Bagi Eka, musik memang menjadi salah satu medium untuk menyuarakan keresahan. Salah satunya dalam merespons isu-isu sosial di masyarakat, seperti korupsi, kekerasan aparat, ketimpangan sosial, dan manipulasi sejarah dalam lirik-lirik mereka yang berani.
Belum lama ini, mereka juga ikut turun ke jalan saat aksi May Day atau Hari Buruh dan beraksi di depan buruh. Di atas truk, The Brandals juga menyanyikan lagu andalan mereka seperti “Jari Kasar”, “24.00 Lewat”, dan “Awas Polisi!", yang membangkitkan semangat para demonstran.
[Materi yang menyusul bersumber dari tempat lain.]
Lemma heap_malloc_law n h h' a :
  heap_ok h -> 0 < n < 2 ^ 62 -> kmalloc n h = (h', a) ->
  heap_ok h' /\ (a = 0 -> lives (g_blocks h') = lives (g_blocks h)) /\
  (a <> 0 -> 0 < a /\ a mod 16 = 0 /\ exists sz, n <= sz /\ a + sz < 2 ^ 63 /\
     (forall x, x ∈ lives (g_blocks h') <-> x = (a, sz) \/ x ∈ lives (g_blocks h)) /\
     (forall q m, (q, m) ∈ lives (g_blocks h) -> q + m <= a \/ a + sz <= q)).
Proof.
  intros (lo & hi & P & A & Hi) Hn E.
  destruct (kmalloc_spec _ _ _ _ _ Hi n h' a Hn E) as [(-> & Hb & Hi')|(L & b & R & Hb & -> & Hpos & Hal & Hf & Hs & Hl & P' & A' & Hi')].
  { split; [by exists lo, hi, P, A|]. split; [by rewrite Hb|done]. }
  split; [by exists lo, hi, P', A'|]. rewrite header_size_eq. split; [lia|]. intros _.
  split; [lia|]. split; [clear - Hal; dlia|]. exists (b_size b). split; [done|].
  assert (HbI : b ∈ g_blocks h') by (rewrite Hb; apply elem_of_app; right; left).
  split; [pose proof (block_end _ _ _ _ _ _ Hi' HbI); lia|]. split.
  - intros x. rewrite Hb, Hl, lives_app, lives_cons_used, !elem_of_app, elem_of_cons, header_size_eq by done. tauto.
  - intros q m Hq. rewrite Hl, <- lives_app in Hq. apply lives_elem in Hq as (x & Hx & _ & -> & ->). rewrite header_size_eq.
    pose proof (blocks_disjoint _ _ _ _ _ Hi' L b R x Hb Hx). lia.
Qed.

Lemma heap_free_law a sz h :
  heap_ok h -> (a, sz) ∈ lives (g_blocks h) ->
  heap_ok (kfree a h) /\ (forall x, x ∈ lives (g_blocks (kfree a h)) <-> x ∈ lives (g_blocks h) /\ x.1 <> a).
Proof.
  intros Hok Ha. split; [by apply kfree_ok|]. destruct Hok as (lo & hi & P & A & Hi).
  apply lives_elem in Ha as (b & Hb & Hf & -> & ->). apply list_elem_of_split in Hb as (L & R & HLR).
  destruct (kfree_spec _ _ _ _ _ Hi L b R HLR Hf) as (P' & A' & _ & El). intros [q m].
  rewrite El, <- lives_app, HLR, (lives_app L (b :: R)), lives_cons_used, elem_of_app, elem_of_cons by done. cbn [fst].
  assert (Hother : (q, m) ∈ lives (L ++ R) -> q <> b_addr b + header_size).
  { intros Hq ->. apply lives_elem in Hq as (x & Hx & _ & Hxa & _).
    pose proof (blocks_disjoint _ _ _ _ _ Hi L b R x HLR Hx).
    destruct (block_size_nonneg _ _ _ _ _ Hi b) as [? _]; [rewrite HLR; apply elem_of_app; right; left|].
    destruct (block_size_nonneg _ _ _ _ _ Hi x) as [? _]; [rewrite HLR; rewrite elem_of_app, elem_of_cons in *; tauto|]. lia. }
  rewrite lives_app, elem_of_app in *. split; [tauto|]. intros [[?|[[= -> ->]|?]] Hne]; [tauto|done|tauto].
Qed.
Lemma heap_zalloc_live n h :
  lives (g_blocks (kzalloc n h).1) = lives (g_blocks (kmalloc n h).1) /\ (kzalloc n h).2 = (kmalloc n h).2.
Proof. unfold kzalloc. destruct (kmalloc n h) as [h1 a]. by destruct (a =? 0). Qed.

Lemma heap_zalloc_ok n h : heap_ok (kmalloc n h).1 -> heap_ok (kzalloc n h).1.
Proof.
  intros Hok. unfold kzalloc. destruct (kmalloc n h) as [h1 a]. cbn in *. destruct (a =? 0); [done|]. by apply heap_ok_ram.
Qed.
End HeapInstance.
(* ===== verification/Port.v ===== *)
(** * src/ipc/port.c: message ports

    A fixed table of ports; a port counts the messages it holds, and no
    message data moves. Handles are C [uint32_t]; every call runs under
    [port_lock]. *)
From S2P Require Import Prelude.
Open Scope tach_scope.

(** ** Definitions *)
Definition MAX_PORTS : nat := 256.
Definition PORT_HANDLE_INVALID : Z := 2 ^ 32 - 1.
Definition PORT_RIGHT_SEND : Z := 1.
Definition PORT_RIGHT_RECV : Z := 2.

Record port := Port { port_id : Z; rights : Z; max_messages : Z; msg_count : Z }.
#[export] Instance port_inhabited : Inhabited port := populate (Port 0 0 0 0).
Record ports := Ports { table : list port; next_port_id : Z }.

Definition ports_init : ports := Ports (replicate MAX_PORTS (Port 0 0 0 0)) 1.
Definition on_port (i : Z) (f : port -> port) (s : ports) : ports := Ports (alter f (idx i) (table s)) (next_port_id s).
Definition port_at (s : ports) (i : Z) : port := table s !!! idx i.

Definition port_create (max : Z) (s : ports) : ports * Z :=
  match find_from (fun i => port_id (table s !!! i) =? 0) 0 MAX_PORTS with
  | Some i =>
      let s := on_port (Z.of_nat i) (fun _ => Port (next_port_id s) (PORT_RIGHT_SEND .| PORT_RIGHT_RECV) max 0) s in
      (Ports (table s) (u32 (next_port_id s + 1)), Z.of_nat i)
  | None => (s, PORT_HANDLE_INVALID)
  end.

Definition port_destroy (p : Z) (s : ports) : ports :=
  if 256 <=? p then s else on_port p (fun x => Port 0 0 (max_messages x) (msg_count x)) s.

Definition port_send (p : Z) (msg_null : bool) (s : ports) : ports * Z :=
  if (256 <=? p) || msg_null then (s, - EINVAL)
  else if port_id (port_at s p) =? 0 then (s, - EINVAL)
  else if rights (port_at s p) .& PORT_RIGHT_SEND =? 0 then (s, - EPERM)
  else if max_messages (port_at s p) <=? msg_count (port_at s p) then (s, - EAGAIN)
  else (on_port p (fun x => Port (port_id x) (rights x) (max_messages x) (msg_count x + 1)) s, 0).

Definition port_recv (p : Z) (msg_null : bool) (s : ports) : ports * Z :=
  if (256 <=? p) || msg_null then (s, - EINVAL)
  else if port_id (port_at s p) =? 0 then (s, - EINVAL)
  else if rights (port_at s p) .& PORT_RIGHT_RECV =? 0 then (s, - EPERM)
  else if msg_count (port_at s p) =? 0 then (s, - EAGAIN)
  else (on_port p (fun x => Port (port_id x) (rights x) (max_messages x) (msg_count x - 1)) s, 0).

Definition port_clone_rights (src dst rights : Z) (s : ports) : ports * Z := (s, - ENOSYS).

(** ** The bound on queued messages *)
Definition ports_ok (s : ports) : Prop :=
  length (table s) = MAX_PORTS /\
  forall i x, table s !! i = Some x -> 0 <= msg_count x /\ (port_id x <> 0 -> msg_count x <= max_messages x).

Lemma on_port_ok i f s :
  ports_ok s -> (forall x, table s !! idx i = Some x -> 0 <= msg_count (f x) /\ (port_id (f x) <> 0 -> msg_count (f x) <= max_messages (f x))) ->
  ports_ok (on_port i f s).
Proof.
  intros [Hl Hs] Hf. split; [cbn; by rewrite length_alter|]. intros j x Hj. cbn in Hj.
  destruct (decide (j = idx i)) as [->|].
  - rewrite list_lookup_alter_eq in Hj. destruct (table s !! idx i) as [y|] eqn:Ey; [|done]. injection Hj as <-.
    by apply Hf.
  - rewrite list_lookup_alter_ne in Hj by done. by apply (Hs j).
Qed.

(** A queue never holds more than [max_messages], and a send followed by a
    receive leaves the table as it was. *)
Theorem port_bounded (s : ports) (p : Z) :
  ports_ok s -> 0 <= p ->
  (forall max, 0 <= max -> ports_ok (port_create max s).1) /\ ports_ok (port_destroy p s) /\
  ports_ok (port_send p false s).1 /\ ports_ok (port_recv p false s).1 /\
  ((port_send p false s).2 = 0 -> rights (port_at s p) .& PORT_RIGHT_RECV <> 0 ->
     port_recv p false (port_send p false s).1 = (s, 0)).
Proof.
  intros Hok Hp. pose proof Hok as [Hl Hs].
  assert (Hat : forall x, table s !! idx p = Some x -> port_at s p = x).
  { intros x Hx. unfold port_at. by rewrite list_lookup_total_alt, Hx. }
  split; [|split; [|split; [|split]]].
  - intros max Hm. unfold port_create. destruct (find_from _ _ _); [|done]. cbn.
    apply (on_port_ok (Z.of_nat n) (fun _ => Port (next_port_id s) (PORT_RIGHT_SEND .| PORT_RIGHT_RECV) max 0) s Hok).
    intros x _. cbn. lia.
  - unfold port_destroy. destruct (256 <=? p); [done|]. apply on_port_ok; [done|]. intros x Hx. cbn. destruct (Hs _ _ Hx). lia.
  - unfold port_send. split_ifs; cbn [fst]; try done. apply on_port_ok; [done|]. intros x Hx. rewrite (Hat x Hx) in *. cbn.
    destruct (Hs _ _ Hx). lia.
  - unfold port_recv. split_ifs; cbn [fst]; try done. apply on_port_ok; [done|]. intros x Hx. rewrite (Hat x Hx) in *. cbn.
    destruct (Hs _ _ Hx) as [H1 H2]. split; [lia|]. intros Hn. specialize (H2 Hn). lia.
  - unfold port_send. destruct ((256 <=? p) || false) eqn:E1; [done|]. destruct (port_id (port_at s p) =? 0) eqn:E2; [done|].
    destruct (_ .& PORT_RIGHT_SEND =? 0); [done|]. destruct (max_messages (port_at s p) <=? _); [done|]. cbn [fst snd]. intros _ Hr.
    destruct (lookup_lt_is_Some_2 (table s) (idx p)) as [x Hx].
    { rewrite Hl. change MAX_PORTS with (Z.to_nat 256). unfold idx. apply orb_false_iff in E1 as [E1 _]. lia. }
    rewrite (Hat x Hx) in *. unfold port_recv. rewrite E1.
    set (x' := Port (port_id x) (rights x) (max_messages x) (msg_count x + 1)).
    assert (Hat' : port_at (on_port p (fun x => Port (port_id x) (rights x) (max_messages x) (msg_count x + 1)) s) p = x').
    { unfold port_at. cbn. by rewrite list_lookup_total_alt, list_lookup_alter_eq, Hx. }
    rewrite Hat'. cbn. rewrite E2. destruct (Z.eqb_spec (rights x .& PORT_RIGHT_RECV) 0); [done|].
    destruct (Z.eqb_spec (msg_count x + 1) 0); [destruct (Hs _ _ Hx); lia|]. unfold on_port. cbn.
    rewrite (alter_insert _ _ _ _ Hx).
    rewrite (alter_insert _ (<[idx p:=x']> (table s)) (idx p) x') by (by apply list_lookup_insert_eq, lookup_lt_Some with x).
    rewrite list_insert_insert_eq, list_insert_id; [by destruct s|].
    rewrite Hx. f_equal. destruct x. cbn. f_equal. lia.
Qed.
"Kita melihat keperluan untuk hadir dan berpartisipasi dengan buruh, karena kita ikut merasakan juga apa yang jadi tekanan dan polemik mereka. Gelombang PHK yang besar, harga kebutuhan yang pada naik, semua ikut merasakan banget dampaknya," katanya saat ditemui usai beraksi di mataWaktu.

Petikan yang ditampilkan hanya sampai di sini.